Problem details
Search the records below for "rewrite"; copy each line that has it.

Collected data:
----------

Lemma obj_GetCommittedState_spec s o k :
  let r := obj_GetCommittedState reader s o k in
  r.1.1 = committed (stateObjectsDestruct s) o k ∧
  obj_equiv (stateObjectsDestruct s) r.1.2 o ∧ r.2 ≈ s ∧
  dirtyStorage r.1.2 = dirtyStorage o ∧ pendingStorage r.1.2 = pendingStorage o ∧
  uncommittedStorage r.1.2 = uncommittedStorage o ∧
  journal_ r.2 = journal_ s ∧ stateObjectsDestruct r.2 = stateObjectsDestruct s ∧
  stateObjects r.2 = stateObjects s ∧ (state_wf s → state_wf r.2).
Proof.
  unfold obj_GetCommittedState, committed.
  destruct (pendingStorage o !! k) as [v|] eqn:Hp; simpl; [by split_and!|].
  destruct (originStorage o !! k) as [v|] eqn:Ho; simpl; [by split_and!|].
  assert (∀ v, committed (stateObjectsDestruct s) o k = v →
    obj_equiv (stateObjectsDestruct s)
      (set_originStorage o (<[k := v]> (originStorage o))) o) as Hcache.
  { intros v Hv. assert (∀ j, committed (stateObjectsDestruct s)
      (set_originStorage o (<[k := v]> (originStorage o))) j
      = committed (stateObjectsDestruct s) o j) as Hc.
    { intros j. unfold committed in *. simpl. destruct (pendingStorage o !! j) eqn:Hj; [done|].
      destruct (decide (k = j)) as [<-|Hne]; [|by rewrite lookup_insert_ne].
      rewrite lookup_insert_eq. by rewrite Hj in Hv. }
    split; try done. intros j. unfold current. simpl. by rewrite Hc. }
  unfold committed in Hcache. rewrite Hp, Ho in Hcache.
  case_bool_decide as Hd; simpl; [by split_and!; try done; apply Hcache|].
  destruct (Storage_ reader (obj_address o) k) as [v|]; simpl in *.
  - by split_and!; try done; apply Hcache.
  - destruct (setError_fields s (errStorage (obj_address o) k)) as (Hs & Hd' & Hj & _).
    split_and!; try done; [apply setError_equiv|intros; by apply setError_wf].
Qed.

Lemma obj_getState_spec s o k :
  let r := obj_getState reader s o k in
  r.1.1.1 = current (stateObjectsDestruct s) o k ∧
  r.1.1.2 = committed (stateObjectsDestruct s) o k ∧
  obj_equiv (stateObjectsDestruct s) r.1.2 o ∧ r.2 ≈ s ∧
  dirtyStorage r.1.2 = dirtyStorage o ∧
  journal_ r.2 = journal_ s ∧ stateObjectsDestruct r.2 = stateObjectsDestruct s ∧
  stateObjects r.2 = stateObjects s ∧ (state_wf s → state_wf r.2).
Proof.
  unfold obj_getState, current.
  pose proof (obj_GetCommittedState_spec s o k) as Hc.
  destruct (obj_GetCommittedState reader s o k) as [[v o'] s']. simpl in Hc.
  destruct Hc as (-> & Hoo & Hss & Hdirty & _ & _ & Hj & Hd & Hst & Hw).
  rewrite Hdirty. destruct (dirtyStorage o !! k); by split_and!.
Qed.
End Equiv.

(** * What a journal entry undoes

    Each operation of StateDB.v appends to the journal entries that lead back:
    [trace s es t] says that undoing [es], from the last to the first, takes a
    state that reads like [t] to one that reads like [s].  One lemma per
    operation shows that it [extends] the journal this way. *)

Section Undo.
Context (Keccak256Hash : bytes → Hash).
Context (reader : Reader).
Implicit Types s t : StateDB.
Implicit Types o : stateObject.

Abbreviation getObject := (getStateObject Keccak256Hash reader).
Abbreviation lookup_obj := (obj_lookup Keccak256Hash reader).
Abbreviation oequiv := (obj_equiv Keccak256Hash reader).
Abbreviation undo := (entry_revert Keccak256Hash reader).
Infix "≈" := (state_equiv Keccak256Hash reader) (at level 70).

----------

Solved problem
      destruct (decide (k = j)) as [<-|Hne]; [|by rewrite lookup_insert_ne].
      rewrite lookup_insert_eq. by rewrite Hj in Hv. }
    split; try done. intros j. unfold current. simpl. by rewrite Hc. }
  unfold committed in Hcache. rewrite Hp, Ho in Hcache.
  rewrite Hdirty. destruct (dirtyStorage o !! k); by split_and!.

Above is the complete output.